Flashback Fridays - Art Journaling 101: Finding Magic in the Circle Mandala July 22 2016, 0 Comments
Over the years we've been fortunate to have Julie Ann Shahin share some wonderful art journaling series with the TB&CO readers. We will be re-posting some of them here on this blog. Please note these may be altered from the original posts to update links, provide information on newer programs, etc
This week I’m back to focus again on the September Adventure Quest in the Art Journal Caravan 2011 (still available as a self-study workshop). Tangie suggests creating Zentangle Mandalas aka Zendalas. I thought I would explore Mandalas in general here on the blog.
About Mandala Art:
The word Mandala means “circle” in the Indian Sanskrit language. Within the circle there is a mid-point where the drawing traditionally starts. Mandala art has been tied to the spirituality of Buddhist Tibetans, Navajo sand painters and the Aztecs.

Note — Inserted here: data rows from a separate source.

(* ===== verification/Grouping.v ===== *)
(** * Grouping nodes

    [crates/exocortex-ingest/src/grouping.rs]: the rule a registered flavor selects, the
    deterministic node that stands for a group and the edge from each member to it. *)

From stdpp Require Import strings.
From S2P Require Import Prelude Ids Kernel Packs Ontology StorageTypes Wire Entities IngestTypes.

(** ** Rules *)

(* SRC crates/exocortex-ingest/src/grouping.rs 23-37 GroupingRule *)
Record GroupingRule := mkGroupingRule {
  gr_flavor : string;
  key_of : PbIngestBatch → option string;
  node_type : string;
  edge_kind : string;
}.

(* SRC crates/exocortex-ingest/src/grouping.rs 50-57 parse_session_uri *)
Definition parse_session_uri (batch : PbIngestBatch) : option string :=
  strip_prefix "session://" (pb_source_uri batch) ≫= non_empty.

(* SRC crates/exocortex-ingest/src/grouping.rs 39-48 grouping_rules *)
Definition grouping_rules : list GroupingRule :=
  [mkGroupingRule "session" parse_session_uri "Conversation" "InSession"].

(* SRC crates/exocortex-ingest/src/grouping.rs 59-71 grouping_key *)
Definition grouping_key (batch : PbIngestBatch) (source_flavor : string) (rules : list GroupingRule)
    : option (GroupingRule * string) :=
  rule ← List.find (λ rule, String.eqb (gr_flavor rule) source_flavor) rules;
  key ← key_of rule batch;
  Some (rule, key).

(** ** The node *)

(* SRC crates/exocortex-ingest/src/grouping.rs 188-191 hasher_update_str *)
Definition hasher_update_str (h : list Z) (s : string) : list Z :=
  h ++ le_bytes 8 (Z.of_nat (length (as_bytes s))) ++ as_bytes s.

Definition grouping_preimage (org flavor key : string) : list Z :=
  hasher_update_str (hasher_update_str (hasher_update_str (as_bytes "exocortex-grouping-v1") org) flavor) key.

(** [chars().take(n)]: whole UTF-8 characters. *)
Fixpoint take_chars (n : nat) (l : list Z) : list Z :=
  match l with
  | [] => []
  | c :: l =>
      if (128 <=? c) && (c <? 192) then c :: take_chars n l
      else match n with O => [] | S n => c :: take_chars n l end
  end.

(** [F01::new(x).unwrap()] of a constant of hundredths. *)
Definition f01_hundredths (n : Z) : F01 := mkF01 (f32_hundredths n).

(** A context with a timestamp and the coordinates the ingest path sets; the rest is empty. *)
Definition ingest_context (at_ : DateTime) (session project team tenant user : option string)
    : MemoryContext := {|
  timestamp := at_; project_id := project; project_path := None; team_id := team;
  tenant_id := tenant; session_id := session; user_id := user; created_by := None;
  files_involved := []; languages := []; frameworks := []; technologies := [];
  git_commit := None; git_branch := None; working_directory := None; entities := [];
  additional_metadata := JNull;
|}.

(** The provenance of a group's rows. *)
Definition grouping_provenance (rule : GroupingRule) : Provenance :=
  Derived ("grouping:" +:+ gr_flavor rule) [].

Section grouping.
Context `{Blake3, HashOrder}.

Definition grouping_id (org flavor key : string) : MemoryId :=
  mkMemoryId (hash16 (grouping_preimage org flavor key)).

(* SRC crates/exocortex-ingest/src/grouping.rs 73-140 grouping_node *)
Definition grouping_node (o : Ontology) (org : string) (rule : GroupingRule) (key : string)
    (now : DateTime) : option Memory :=
  mt ← memory_type_id o (node_type rule);
  let short := string_of_bytes (take_chars 8 (as_bytes key)) in
  Some {|
    m_id := grouping_id org (gr_flavor rule) key;
    memory_type := mt;
    title := "Session " +:+ short;
    content := "Backend grouping node (" +:+ gr_flavor rule +:+ ") for " +:+ key;
    summary := None;
    tags := [];
    m_visibility := Project;
    m_provenance := grouping_provenance rule;
    context := ingest_context now (Some key) None None None None;
    importance := f01_hundredths 50;
    confidence := f01_hundredths 80;
    effectiveness := None;
    usage_count := 0;
    m_valid_from := now;
    m_valid_until := None;
    m_recorded_at := now;
    m_invalidated_by := None;
    embedding := None;
    m_lsn := new_local 0;
    rights := None;
  |}.

(** [kinds_by_id.get(&kind).map(|m| m.default_strength).unwrap_or(0.8)]. *)
Definition default_strength_of (o : Ontology) (kind : RelKindId) : f32 :=
  match kinds_by_id o !! kind with Some k => default_strength k | None => f32_hundredths 80 end.

(* SRC crates/exocortex-ingest/src/grouping.rs 142-186 grouping_edge *)
Definition grouping_edge (o : Ontology) (rule : GroupingRule) (member node : Memory) (now : DateTime)
    : option Relationship :=
  kind ← kind_id o (edge_kind rule);
  Some {|
    r_id := RelationshipId_derive (m_id member) kind (m_id node) None;
    r_kind := kind;
    r_from := m_id member;
    r_to := m_id node;
    r_visibility := relationship_visibility (m_visibility member) (m_visibility node);
    r_provenance := grouping_provenance rule;
    r_properties := {|
      strength := default_strength_of o kind;
      rp_confidence := f32_hundredths 80;
      rp_context := None;
      evidence_count := 1;
      success_rate := None;
      validation_count := 0;
      counter_evidence_count := 0;
      last_validated := now;
    |};
    r_description := None;
    r_bidirectional := false;
    r_valid_from := now;
    r_valid_until := None;
    r_recorded_at := now;
    r_invalidated_by := None;
    r_lsn := new_local 0;
  |}.
End grouping.


(** ** One node per group *)

Definition grouping_fits (org flavor key : string) : Prop :=
  fits64 (as_bytes org) ∧ fits64 (as_bytes flavor) ∧ fits64 (as_bytes key).

Lemma grouping_preimage_inj o f k o' f' k' :
  grouping_fits o f k → grouping_fits o' f' k' →
  grouping_preimage o f k = grouping_preimage o' f' k' → (o, f, k) = (o', f', k').
Proof.
  intros (Ho & Hf & Hk) (Ho' & Hf' & Hk'). unfold grouping_preimage, hasher_update_str.
  rewrite <-!(assoc_L (++)). intros E%(inj (app _)).
  apply frame_inj in E as [Eo E]; [|done..]. apply frame_inj in E as [Ef E]; [|done..].
  destruct (frame_inj (as_bytes k) (as_bytes k') [] []) as [Ek _]; [done|done|by rewrite !app_nil_r|].
  apply (inj as_bytes) in Eo, Ef, Ek. congruence.
Qed.

(** Two groups share their node's identity only when the hash collides. *)
Lemma grouping_id_decides `{Blake3} o f k o' f' k' :
  grouping_fits o f k → grouping_fits o' f' k' →
  grouping_id o f k = grouping_id o' f' k' → (o, f, k) = (o', f', k') ∨ hash16_collision.
Proof.
  intros Hg Hg' [= E]. apply hash16_decides in E as [E|Hc]; [left|by right].
  by eapply grouping_preimage_inj.
Qed.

Even Carl Jung recognized the importance of Mandala paintings and kept a journal of Mandala art.Indeed, Jung's discovery of the mandala provided the key to his entire system. "I had to abandon the idea of the superordinate position of the ego. ... I saw that everything, all paths I had been following, all steps I had taken, were leading back to a
single point -- namely, to the mid-point. It became increasingly plain to me that the mandala is the centre. It is the exponent of all paths. It is the path to the centre, to individuation.... I knew that in finding the mandala as an expression of the self I had attained what was for me the ultimate." (from Mandalas. C. G. Jung. trans. from Du (Zurich, 1955))
The Mandala connects us to our imagination, our inner self. It gives us an opportunity to move through the layers of our sub-conscious and grow closer to our full actualization. Mandalas are a tool for self-reflection, a mirror, if you will.“…when we begin to take all of ourselves into account, when we begin to honor and balance the dynamic forces within us, we can act in the world in ways that honor our essential wholeness, get our needs met, and allow us to share with others the very best within us.” (Michael H. Brown)
THE VALUE OF MANDALA ART - Michael H. Brown
- Connect inwardly
- Private process, done at any time, without a therapist or guide
- In visual terms, identify where we are stuck in life as well as where we are accomplished in life
- Chance to learn from our inner wisdom
- Regular practice of mandalas allow us to view what patterns repeat
- Sharing of art with others
“We need to find ways to connect to our inner depths, to heal our wounds, and nurture the growth of new potential within us. Mandala art is one of the most creative, direct, and transformative ways to accomplish these important goals.” – Michael H. Brown
Mandalas from Art Journal Caravan 2011 Members
Imagine by livingoutloud
This was not the entry I had planned for this month’s adventure quest. I am very early in my learning of zentangling – I only learned about it at Tangie’s AJC chat a week or so ago. But I felt so compelled to use my art to express my feelings of this anniversary of September 11, and to emphasize the healing I see, the healing that has already happened, and the healing yet to come. Paper by Beth Rimmer.
September Adventure Quest Mandala by scrappingdax
I started with a free mandala template then placed the finished image on a paper from ACJ parcel 9. This is my first attempt at zentangle and I really enjoyed it. Will definitely do more. more.
Instead of Housework Zendala by tamhanley
Inspired by the Miraculous Mosquito video on the adventure quest page, and using various patterns I found on Flickr (search “zentangle sampler” there are 15 large pictures to study). I discovered that I don’t need a pattern book. I need to LOOK at each pattern and decide which stroke was first, next, etc. It’s exhilarating to see it come to life!
Zentangle~Mandala by tarthur
Mandala Garden by caubin
For these two pages I created the Mandala and then played with using different copies of it in different sizes. For this version I used hue/saturation adjustment layers to change the colours of the Madalas. Products used: Field Notes II: Fall by Tangie Baxter, Balinesia by Ztampf, Colorsplash by Deviant Scrap/Sommerset
Zentangle 2 by Fifi
More diversion from real life issues created with Ruth Page’s Doodlicious. The background paper is from Tale of a Lighthouse from Eena’s Creations at Deviant Scrap.